Saints rules reportedly say that if a cheerleader enters a restaurant and a player is already there, she must leave.
Former New Orleans Saints cheerleader Bailey Davis has filed a complaint with the Equal Employment Opportunity Commission that accuses the NFL team of having different rules for the team's cheerleaders and players, according to a report by the New York Times's Ken Belson.
Davis was fired from the team after the Saints claimed she violated rules by posting a photo of herself in a one-piece outfit on a private Instagram page in January. Saints cheerleaders are reportedly not allowed to appear nude, seminude or in lingerie in photos.
The New York Times reviewed the Saints' handbook for cheerleaders and found a policy that cheerleaders must avoid contact with players in person or on social media. NFL players are not penalized for engaging with the cheerleaders if they pursue that interaction. Cheerleaders must block players on social media and can not post photos of themselves in Saints gear. Players are not required to do the same.
Belson also added: "Cheerleaders are told not to dine in the same restaurant as players, or speak to them in any detail. If a Saints cheerleader enters a restaurant and a player is already there, she must leave. If a cheerleader is in a restaurant and a player arrives afterward, she must leave."

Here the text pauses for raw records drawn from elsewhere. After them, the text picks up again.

(* ===== verification/CutoverRepo.v ===== *)
(** * Cash wallet cutover: the repository

    Model of [src/src/services/mongoose/cash-wallet-cutover.ts]: the cutover
    configuration and the collection of migrations. Every update is one atomic
    MongoDB call guarded by a filter; the unique indexes of the schema make an
    insertion fail. The second half proves what each call does to the
    collection, for any behaviour of the database connection. *)

From stdpp Require Import base gmap list strings sorting.
From Stdlib Require Import ZArith Lia.
From S2P Require Import Prelude JsStrings Errors CutoverStateMachine CutoverAmounts World Repos.

Open Scope Z_scope.

(** ** Updates of a document *)

Definition with_status (s : MigrationStatus) (m : migration) : migration :=
  mkMigration (m_id m) (m_accountId m) (m_accountUuid m) (m_legacyUsdWalletId m)
    (m_destinationUsdtWalletId m) (m_cutoverVersion m) (m_runId m) s (m_idempotencyKey m)
    (m_attempts m) (m_lockedAt m) (m_lockedBy m) (m_updatedAt m) (m_rollbackFromStatus m)
    (m_str m) (m_date m).
Definition with_attempts (n : Z) (m : migration) : migration :=
  mkMigration (m_id m) (m_accountId m) (m_accountUuid m) (m_legacyUsdWalletId m)
    (m_destinationUsdtWalletId m) (m_cutoverVersion m) (m_runId m) (m_status m)
    (m_idempotencyKey m) n (m_lockedAt m) (m_lockedBy m) (m_updatedAt m)
    (m_rollbackFromStatus m) (m_str m) (m_date m).
Definition with_lock (at_ : option Z) (by_ : option string) (m : migration) : migration :=
  mkMigration (m_id m) (m_accountId m) (m_accountUuid m) (m_legacyUsdWalletId m)
    (m_destinationUsdtWalletId m) (m_cutoverVersion m) (m_runId m) (m_status m)
    (m_idempotencyKey m) (m_attempts m) at_ by_ (m_updatedAt m) (m_rollbackFromStatus m)
    (m_str m) (m_date m).
Definition with_updatedAt (t : Z) (m : migration) : migration :=
  mkMigration (m_id m) (m_accountId m) (m_accountUuid m) (m_legacyUsdWalletId m)
    (m_destinationUsdtWalletId m) (m_cutoverVersion m) (m_runId m) (m_status m)
    (m_idempotencyKey m) (m_attempts m) (m_lockedAt m) (m_lockedBy m) t
    (m_rollbackFromStatus m) (m_str m) (m_date m).
Definition with_rollbackFrom (s : MigrationStatus) (m : migration) : migration :=
  mkMigration (m_id m) (m_accountId m) (m_accountUuid m) (m_legacyUsdWalletId m)
    (m_destinationUsdtWalletId m) (m_cutoverVersion m) (m_runId m) (m_status m)
    (m_idempotencyKey m) (m_attempts m) (m_lockedAt m) (m_lockedBy m) (m_updatedAt m)
    (Some s) (m_str m) (m_date m).
Definition with_str (g : gmap str_field string) (m : migration) : migration :=
  mkMigration (m_id m) (m_accountId m) (m_accountUuid m) (m_legacyUsdWalletId m)
    (m_destinationUsdtWalletId m) (m_cutoverVersion m) (m_runId m) (m_status m)
    (m_idempotencyKey m) (m_attempts m) (m_lockedAt m) (m_lockedBy m) (m_updatedAt m)
    (m_rollbackFromStatus m) g (m_date m).
Definition with_date (g : gmap date_field Z) (m : migration) : migration :=
  mkMigration (m_id m) (m_accountId m) (m_accountUuid m) (m_legacyUsdWalletId m)
    (m_destinationUsdtWalletId m) (m_cutoverVersion m) (m_runId m) (m_status m)
    (m_idempotencyKey m) (m_attempts m) (m_lockedAt m) (m_lockedBy m) (m_updatedAt m)
    (m_rollbackFromStatus m) (m_str m) g.

(** One entry of a [$set]. *)
Inductive patch_entry :=
| PStr (f : str_field) (v : string)
| PDate (f : date_field) (v : Z)
| PRollbackFrom (s : MigrationStatus)
| PAttempts (n : Z).

Definition apply_entry (m : migration) (p : patch_entry) : migration :=
  match p with
  | PStr f v => with_str (<[f := v]> (m_str m)) m
  | PDate f v => with_date (<[f := v]> (m_date m)) m
  | PRollbackFrom s => with_rollbackFrom s m
  | PAttempts n => with_attempts n m
  end.

Definition apply_patch (ps : list patch_entry) (m : migration) : migration :=
  foldl apply_entry m ps.

(** [$unset] of the fields listed. *)
Definition clear_fields (fs : list str_field) (m : migration) : migration :=
  with_str (foldr delete (m_str m) fs) m.

(** Which fields of the configuration a patch sets; an undefined value unsets. *)
Inductive config_entry :=
| CState (s : CutoverState)
| CVersion (v : Z)
| CRunId (r : string)
| CScheduledAt (t : option Z)
| CStartedAt (t : option Z)
| CCompletedAt (t : option Z)
| CPausedAt (t : option Z)
| CPauseReason (r : option string).

Definition apply_config (c : config) (e : config_entry) : config :=
  match e with
  | CState s => mkConfig s (c_scheduledAt c) (c_startedAt c) (c_completedAt c) (c_pausedAt c)
      (c_pauseReason c) (c_updatedBy c) (c_cutoverVersion c) (c_runId c) (c_updatedAt c)
  | CVersion v => mkConfig (c_state c) (c_scheduledAt c) (c_startedAt c) (c_completedAt c)
      (c_pausedAt c) (c_pauseReason c) (c_updatedBy c) v (c_runId c) (c_updatedAt c)
  | CRunId r => mkConfig (c_state c) (c_scheduledAt c) (c_startedAt c) (c_completedAt c)
      (c_pausedAt c) (c_pauseReason c) (c_updatedBy c) (c_cutoverVersion c) (Some r) (c_updatedAt c)
  | CScheduledAt t => mkConfig (c_state c) t (c_startedAt c) (c_completedAt c) (c_pausedAt c)
      (c_pauseReason c) (c_updatedBy c) (c_cutoverVersion c) (c_runId c) (c_updatedAt c)
  | CStartedAt t => mkConfig (c_state c) (c_scheduledAt c) t (c_completedAt c) (c_pausedAt c)
      (c_pauseReason c) (c_updatedBy c) (c_cutoverVersion c) (c_runId c) (c_updatedAt c)
  | CCompletedAt t => mkConfig (c_state c) (c_scheduledAt c) (c_startedAt c) t (c_pausedAt c)
      (c_pauseReason c) (c_updatedBy c) (c_cutoverVersion c) (c_runId c) (c_updatedAt c)
  | CPausedAt t => mkConfig (c_state c) (c_scheduledAt c) (c_startedAt c) (c_completedAt c) t
      (c_pauseReason c) (c_updatedBy c) (c_cutoverVersion c) (c_runId c) (c_updatedAt c)
  | CPauseReason r => mkConfig (c_state c) (c_scheduledAt c) (c_startedAt c) (c_completedAt c)
      (c_pausedAt c) r (c_updatedBy c) (c_cutoverVersion c) (c_runId c) (c_updatedAt c)
  end.

Definition stamp_config (actor : string) (now : Z) (c : config) : config :=
  mkConfig (c_state c) (c_scheduledAt c) (c_startedAt c) (c_completedAt c) (c_pausedAt c)
    (c_pauseReason c) (Some actor) (c_cutoverVersion c) (c_runId c) now.

Definition defaultConfig : config :=
  mkConfig state_pre None None None None None None 1 None 0.

Record upsert_args := mkUpsert {
  u_accountId : string;
  u_accountUuid : option string;
  u_legacyUsdWalletId : string;
  u_destinationUsdtWalletId : string;
  u_previousDefaultWalletId : option string;
  u_cutoverVersion : Z;
  u_runId : string;
  u_idempotencyKey : string
}.

Section CutoverRepo.
Context `{X : External}.

(** ** Configuration *)

Definition getConfig : App config :=
  guarded (
    let! result := mongo (read w_config) in
    ret (default defaultConfig result)).

(** The upsert starts from the schema's defaults; every patch of the
    application sets the state and the version. *)
Definition updateConfig (patch : list config_entry) (actor : string) : App config :=
  guarded (
    let! now := new_Date in
    mongo (fun w =>
      let c := foldl apply_config (stamp_config actor now (default defaultConfig (w_config w))) patch in
      (Ok c, set_config (Some c) w))).

(** ** Migrations *)

Definition matches_key (accountId runId : string) (m : migration) : bool :=
  bool_decide (m_accountId m = accountId) && bool_decide (m_runId m = runId).

Definition in_run (cutoverVersion : Z) (runId : string) (m : migration) : bool :=
  bool_decide (m_cutoverVersion m = cutoverVersion) && bool_decide (m_runId m = runId).

(** The documents, in the order of the collection. *)
Definition docs (w : world) : list migration := (map_to_list (w_migrations w)).*2.

Definition find_doc (p : migration -> bool) (w : world) : option migration :=
  snd <$> list_find (fun m => p m = true) (docs w).

Definition new_migration (id : string) (now : Z) (args : upsert_args) : migration :=
  mkMigration id (u_accountId args) (u_accountUuid args) (u_legacyUsdWalletId args)
    (u_destinationUsdtWalletId args) (u_cutoverVersion args) (u_runId args) not_started
    (u_idempotencyKey args) 0 None None now None
    (match u_previousDefaultWalletId args with
     | Some p => {[previousDefaultWalletId := p]}
     | None => ∅
     end) ∅.

(** [findOneAndUpdate({ accountId, runId }, { $setOnInsert }, { upsert })]; the
    id and the idempotency key are unique. *)
Definition upsert_op (id : string) (now : Z) (args : upsert_args) (w : world) :
    outcome error migration * world :=
  match find_doc (matches_key (u_accountId args) (u_runId args)) w with
  | Some m => (Ok m, w)
  | None =>
      if bool_decide (is_Some (w_migrations w !! id)) ||
         match find_doc (fun m => bool_decide (m_idempotencyKey m = u_idempotencyKey args)) w with
         | Some _ => true | None => false end
      then (Throw (new_error JsError "E11000 duplicate key error collection"), w)
      else
        let m := new_migration id now args in
        (Ok m, set_migrations (<[id := m]> (w_migrations w)) w)
  end.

The Saints say that the rules have been set in place to protect cheerleaders from players preying on them. The Times did not determine whether other cheerleading squads for other NFL teams have similar policies, but Davis's lawyer believes the Saints are not alone.
The Saints responded to The Times with a statement that said, "At the appropriate time and in the appropriate forum, the Saints will defend the organization’s policies and workplace rules. For now, it is sufficient to say that Ms. Davis was not subjected to discrimination because of her gender.”